Stored data entries
Lemma comparator_sgpa_total (o : sort_order) (a b : student) :
  coercible a = true -> coercible b = true ->
  0 < comparator by_sgpa o a b -> comparator by_sgpa o b a <= 0.
Proof.
  intros Ha Hb H. rewrite (comparator_sgpa_le o b a Hb Ha).
  assert (K : ~ comparator by_sgpa o a b <= 0) by lia.
  rewrite (comparator_sgpa_le o a b Ha Hb) in K.
  destruct (score_key a) as [[x y] z], (score_key b) as [[x' y'] z'].
  unfold key_lt in *. destruct o; lia.
Qed.

Lemma comparator_sgpa_trans (o : sort_order) (a b c : student) :
  coercible a = true -> coercible b = true -> coercible c = true ->
  comparator by_sgpa o a b <= 0 -> comparator by_sgpa o b c <= 0 ->
  comparator by_sgpa o a c <= 0.
Proof.
  intros Ha Hb Hc.
  rewrite (comparator_sgpa_le o a b Ha Hb), (comparator_sgpa_le o b c Hb Hc),
    (comparator_sgpa_le o a c Ha Hc).
  destruct (score_key a) as [[x y] z], (score_key b) as [[x' y'] z'],
    (score_key c) as [[x'' y''] z''].
  unfold key_lt. destruct o; lia.
Qed.

(** Between two records of equal score, a sorted list holds that score
    only. *)
Lemma comparator_sgpa_between (o : sort_order) (a b c : student) :
  coercible a = true -> coercible b = true -> coercible c = true ->
  comparator by_sgpa o a b <= 0 -> comparator by_sgpa o b c <= 0 ->
  score_key a = score_key c -> score_key b = score_key c.
Proof.
  intros Ha Hb Hc.
  rewrite (comparator_sgpa_le o a b Ha Hb), (comparator_sgpa_le o b c Hb Hc).
  destruct (score_key a) as [[x y] z], (score_key b) as [[x' y'] z'],
    (score_key c) as [[x'' y''] z''].
  unfold key_lt. intros H K E. injection E as -> -> ->.
  assert (x' = x'' /\ y' = y'' /\ z' = z'') as (-> & -> & ->)
    by (destruct o; lia).
  reflexivity.
Qed.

YOUR OBJECTIVE:
Your answer should consist of the lines from the line with "unfold key_lt in *. destruct o; lia." to the line with "b c Hb Hc)." above, repeated exactly, both ends included.

SOLUTION TO THIS PROBLEM:
  unfold key_lt in *. destruct o; lia.
Qed.

Lemma comparator_sgpa_trans (o : sort_order) (a b c : student) :
  coercible a = true -> coercible b = true -> coercible c = true ->
  comparator by_sgpa o a b <= 0 -> comparator by_sgpa o b c <= 0 ->
  comparator by_sgpa o a c <= 0.
Proof.
  intros Ha Hb Hc.
  rewrite (comparator_sgpa_le o a b Ha Hb), (comparator_sgpa_le o b c Hb Hc),
    (comparator_sgpa_le o a c Ha Hc).
  destruct (score_key a) as [[x y] z], (score_key b) as [[x' y'] z'],
    (score_key c) as [[x'' y''] z''].
  unfold key_lt. destruct o; lia.
Qed.

(** Between two records of equal score, a sorted list holds that score
    only. *)
Lemma comparator_sgpa_between (o : sort_order) (a b c : student) :
  coercible a = true -> coercible b = true -> coercible c = true ->
  comparator by_sgpa o a b <= 0 -> comparator by_sgpa o b c <= 0 ->
  score_key a = score_key c -> score_key b = score_key c.
Proof.
  intros Ha Hb Hc.
  rewrite (comparator_sgpa_le o a b Ha Hb), (comparator_sgpa_le o b c Hb Hc).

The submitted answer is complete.